The President’s budget also would also extend Social Security spousal benefits to all same-sex couples. Previously, if a same-sex couple married in a state that recognized same-sex marriage and moved to a state that did not, the couple would lose their spousal benefits. Under the President’s new proposal, the couple will still have access to their Social Security benefits. AFSCME applauds this policy change so that all married couples have the same spousal benefit protection.
- Federal Employees
The President’s budget proposes to increase federal employees’ salaries by 1.3%, thus helping the federal government "remain competitive in attracting and retaining a high caliber workforce.” Federal employees suffered a three-year pay freeze from 2011-2013. While AFSCME supports the proposed 1.3% raise, AFSCME has endorsed federal legislation for a larger 3.8% salary increase.
Three Futile Senate Votes on Funding the Department of Homeland Security
The House-passed bill (H.R. 240) funding the Department of Homeland Security (DHS) for the remainder of this fiscal year – which contains five poison pill amendments that would reverse President Obama’s executive actions on immigration – went down to defeat not once, not twice, but three times in the Senate this week. All Senate Democrats and Republican Senator Dean Heller (NV) consistently voted against ending debate on the bill, so it failed to garner the necessary 60 votes.
Democratic congressional leadership has declared that it will only support a “clean” DHS funding bill, without amendments. The GOP congressional leadership does not want to be blamed for allowing DHS funding to lapse on February 27, but they also want to placate the tea party wing of their party which successfully pushed for short-term DHS funding last December when all other federal departments were funded through the remainder of this fiscal year. It is not yet clear how this impasse will be resolved.

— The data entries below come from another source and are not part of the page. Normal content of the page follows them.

(** C8: [getSatState] never throws.  Where the calls into satellite.js
    return normally (as they do on SGP4 records), it returns [null]
    exactly when propagation yields no position or the latitude, longitude
    or altitude is not finite; a state it returns carries the geodetic
    position of the propagated satellite and the azimuth and elevation
    seen from the configured observer.  An exception raised by a library
    call is caught and also gives [null]. *)
Theorem getSatState_total :
  forall (number satrec date gmstT eciT ecfT exn : Type)
         (satellite : SatelliteJs number satrec date gmstT eciT ecfT exn)
         (isFinite : number -> bool) (zero : number) (obs : Obs number)
         (rec : satrec) (time : date),
    (exists v, getSatState satellite isFinite zero obs rec time = Ok v)
    /\ (no_position satellite rec time
        \/ not_finite satellite isFinite rec time ->
        getSatState satellite isFinite zero obs rec time = Ok None)
    /\ (returns_normally satellite ->
        getSatState satellite isFinite zero obs rec time = Ok None ->
        no_position satellite rec time
        \/ not_finite satellite isFinite rec time)
    /\ (forall s,
          getSatState satellite isFinite zero obs rec time = Ok (Some s) ->
          exists gmst eci,
            geodetic_of satellite rec time gmst eci
                        (s_lat s) (s_lon s) (s_alt s)
            /\ isFinite (s_lat s) = true
            /\ isFinite (s_lon s) = true
            /\ isFinite (s_alt s) = true
            /\ look_of satellite zero obs gmst eci (s_az s) (s_el s)).
Proof.
  intros; split; [apply getSatState_returns |].
  split; [intros [H | H];
          [apply none_when_no_position | apply none_when_not_finite];
          exact H |].
  split; [apply none_only_when |].
  intros s H; apply body_some, getSatState_of_body; exact H.
Qed.

Lemma quiet_returns_normally : returns_normally Scenario.quiet_satellite.
Proof. repeat split; intros; eexists; reflexivity. Qed.

(** On the stand-in library: the record without a position gives [null]
    for want of a position, the other one gives its state. *)
Lemma getSatState_total_witness :
  let run := getSatState Scenario.quiet_satellite Scenario.finite_number
                         None Scenario.quiet_obs in
  returns_normally Scenario.quiet_satellite
  /\ run false tt = Ok None
  /\ (no_position Scenario.quiet_satellite false tt
      \/ not_finite Scenario.quiet_satellite Scenario.finite_number false tt)
  /\ run true tt
     = Ok (Some (mkState (Some 1) (Some 2) (Some 550) (Some 3) (Some 4)))%nat.
Proof.
  intros run.
  assert (Hnone : run false tt = Ok None) by reflexivity.
  split; [exact quiet_returns_normally |]; split; [exact Hnone |].
  split; [| reflexivity].
  exact (proj1 (proj2 (proj2
           (getSatState_total Scenario.quiet_satellite
              Scenario.finite_number None Scenario.quiet_obs false tt)))
           quiet_returns_normally Hnone).
Defined.
End SatStateFacts.
(** C1, as the code has it: a language that is no key of the metadata and no
    name inherited from [Object.prototype] falls back to "en": the call
    returns what the call for "en" returns; when "en" itself is not listed
    the call fails with the configuration error, the state left as it was.
    A name inherited from [Object.prototype] is found by the index
    expression: the call goes on with it, its hash printed as "undefined". *)
Theorem getTranslation_missing_metadata fragment language supervisor σ :
  language ∉ Object_keys translationMetadata →
  (language ∉ Object_prototype_names →
   (language ≠ "en" →
    getTranslation fragment language supervisor σ
    = getTranslation fragment "en" supervisor σ)
   ∧ (language = "en" →
      getTranslation fragment language supervisor σ
      = (Thrown (Error "Language en is not found in metadata"), σ)))
  ∧ (language ∈ Object_prototype_names →
     getTranslation fragment language supervisor σ
     = load fragment language {| hash := "undefined" |} supervisor σ).
Proof.
  intros Habsent. split.
  - intros Hname. split.
    + intros Hen. apply getTranslation_fallback; [|done].
      by apply translations_entry_None.
    + intros ->. by apply getTranslation_no_default.
  - intros Hname. apply getTranslation_found. by apply translations_entry_inherited.
Qed.

Lemma replace_prefix (pattern replacement rest : string) :
  replace pattern replacement (pattern +:+ rest) = replacement +:+ rest.
Proof.
  assert (strip_prefix pattern (pattern +:+ rest) = Some rest) as Hstrip.
  { induction pattern as [|c pattern IH]; simpl; [done|].
    by rewrite bool_decide_eq_true_2. }
  destruct (pattern +:+ rest); simpl; by rewrite Hstrip.
Qed.

(** C4, as the code has it: the fingerprint is the fragment followed by "/"
    (nothing for a null or empty fragment), the language, "-", its hash and
    ".json"; on a cache miss the path requested is "/static/translations/"
    and the fingerprint, and in supervisor mode
    "/api/hassio/app/static/translations/" and the fingerprint without its
    first occurrence of "supervisor/", wherever that occurrence stands; for a
    fingerprint that begins with "supervisor/" this strips the prefix. *)
Theorem getTranslation_request fragment language metadata supervisor σ :
  prop_get translationMetadata language = Some metadata →
  translations σ !! fingerprint_of fragment language metadata = None →
  (fragment = None ∨ fragment = Some EmptyString →
   fingerprint_of fragment language metadata
   = language +:+ "-" +:+ hash metadata +:+ ".json")
  ∧ (∀ f, fragment = Some f → f ≠ EmptyString →
       fingerprint_of fragment language metadata
       = f +:+ "/" +:+ language +:+ "-" +:+ hash metadata +:+ ".json")
  ∧ requests (getTranslation fragment language supervisor σ).2
    = {| url := if supervisor
                then "/api/hassio/app/static/translations/"
                     +:+ replace "supervisor/" "" (fingerprint_of fragment language metadata)
                else "/static/translations/" +:+ fingerprint_of fragment language metadata;
         credentials := "same-origin" |} :: requests σ
  ∧ translations (getTranslation fragment language supervisor σ).2
    !! fingerprint_of fragment language metadata = Some (length (promises σ))
  ∧ ∀ rest, fingerprint_of fragment language metadata = "supervisor/" +:+ rest →
      fetch_path (fingerprint_of fragment language metadata) true
      = "/api/hassio/app/static/translations/" +:+ rest.
Proof.
  intros Hm Hmiss. rewrite (getTranslation_own _ _ metadata) by done.
  rewrite load_miss by done. simpl. split_and!.
  - by intros [-> | ->].
  - intros f -> Hf. unfold fingerprint_of.
    destruct f; [by destruct Hf | ]. cbn [truthy_string]. apply append_assoc.
  - by destruct supervisor.
  - apply lookup_insert_eq.
  - intros rest ->. unfold fetch_path. by rewrite replace_prefix.
Qed.

(** C10: the cache key leaves the supervisor flag out: once an entry is
    stored under the fingerprint of a fragment and a language, a call in
    either mode returns that entry and changes nothing, so it issues no
    request to the path of its own mode; this holds right after the call of
    the other mode that stored the entry, and after the entry is fulfilled. *)
Theorem getTranslation_shared_between_modes fragment language metadata :
  prop_get translationMetadata language = Some metadata →
  (∀ σ p supervisor,
     translations σ !! fingerprint_of fragment language metadata = Some p →
     getTranslation fragment language supervisor σ = (Cached p, σ))
  ∧ (∀ σ supervisor,
       getTranslation fragment language (negb supervisor)
         (getTranslation fragment language supervisor σ).2
       = getTranslation fragment language supervisor σ)
  ∧ (∀ σ supervisor p status data,
       getTranslation fragment language supervisor σ = (Cached p, σ) →
       ok status = true →
       getTranslation fragment language (negb supervisor)
         (settle p (Http status (Normal data)) σ)
       = (Cached p, settle p (Http status (Normal data)) σ)).
Proof.
  intros Hm. split_and!.
  - intros σ p supervisor Hp.
    rewrite (getTranslation_own _ _ metadata) by done. by apply load_hit.
  - intros σ supervisor.
    rewrite !(getTranslation_own _ _ metadata) by done.
    destruct (translations σ !! fingerprint_of fragment language metadata) as [p|] eqn:Hp.
    + rewrite (load_hit _ _ _ supervisor _ p) by done. simpl. by apply load_hit.
    + rewrite (load_miss _ _ _ supervisor) by done. simpl.
      apply load_hit. simpl. apply lookup_insert_eq.
  - intros σ supervisor p status data Hcall Hok.
    rewrite !(getTranslation_own _ _ metadata) in * by done.
    assert (translations σ !! fingerprint_of fragment language metadata = Some p) as Hp.
    { unfold load in Hcall.
      destruct (translations σ !! fingerprint_of fragment language metadata) as [q|];
        [by injection Hcall as -> | ].
      injection Hcall as _ Hσ. apply (f_equal (λ τ, length (promises τ))) in Hσ.
      simpl in Hσ. rewrite length_app in Hσ. simpl in Hσ. lia. }
    apply load_hit.
    assert (translations (settle p (Http status (Normal data)) σ) = translations σ) as ->; [|done].
    unfold settle. destruct (promises σ !! p) as [[job| | |]|]; try done.
    simpl. by rewrite Hok.
Qed.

House Committee Passes $93 Billion in Tax Breaks
The House Ways and Means Committee approved seven bills that each permanently extends different tax breaks. The cumulative lost revenues total $93 billion over 10 years, which will significantly reduce federal funds available for vital services and programs and increase the federal deficit. GOP committee members strongly supported these bills while Democrats voted unanimously in opposition. The most costly bill, the so-called America’s Small Business Tax Relief Act of 2015 (H.R. 636), provides tax breaks to businesses and costs $77 billion. Ranking Democrat Rep. Sander Levin (D-MI), said: "Extending these provisions permanently without paying for their cost would add nearly $100 billion to the deficit. Worse, the helter-skelter approach being taken today only serves to leave behind vital provisions that help hardworking American families, like the expansion of the Earned Income Tax Credit, the Child Tax Credit, and the American Opportunity Tax Credit.”
These seven tax bills along with others, collectively termed “tax extenders,” expired on December 31, 2014. The key fight this year will be the duration of the extensions and whether or not these extenders are paid for. If passed, AFSCME strongly supports a short-term extension and fully offsetting their costs.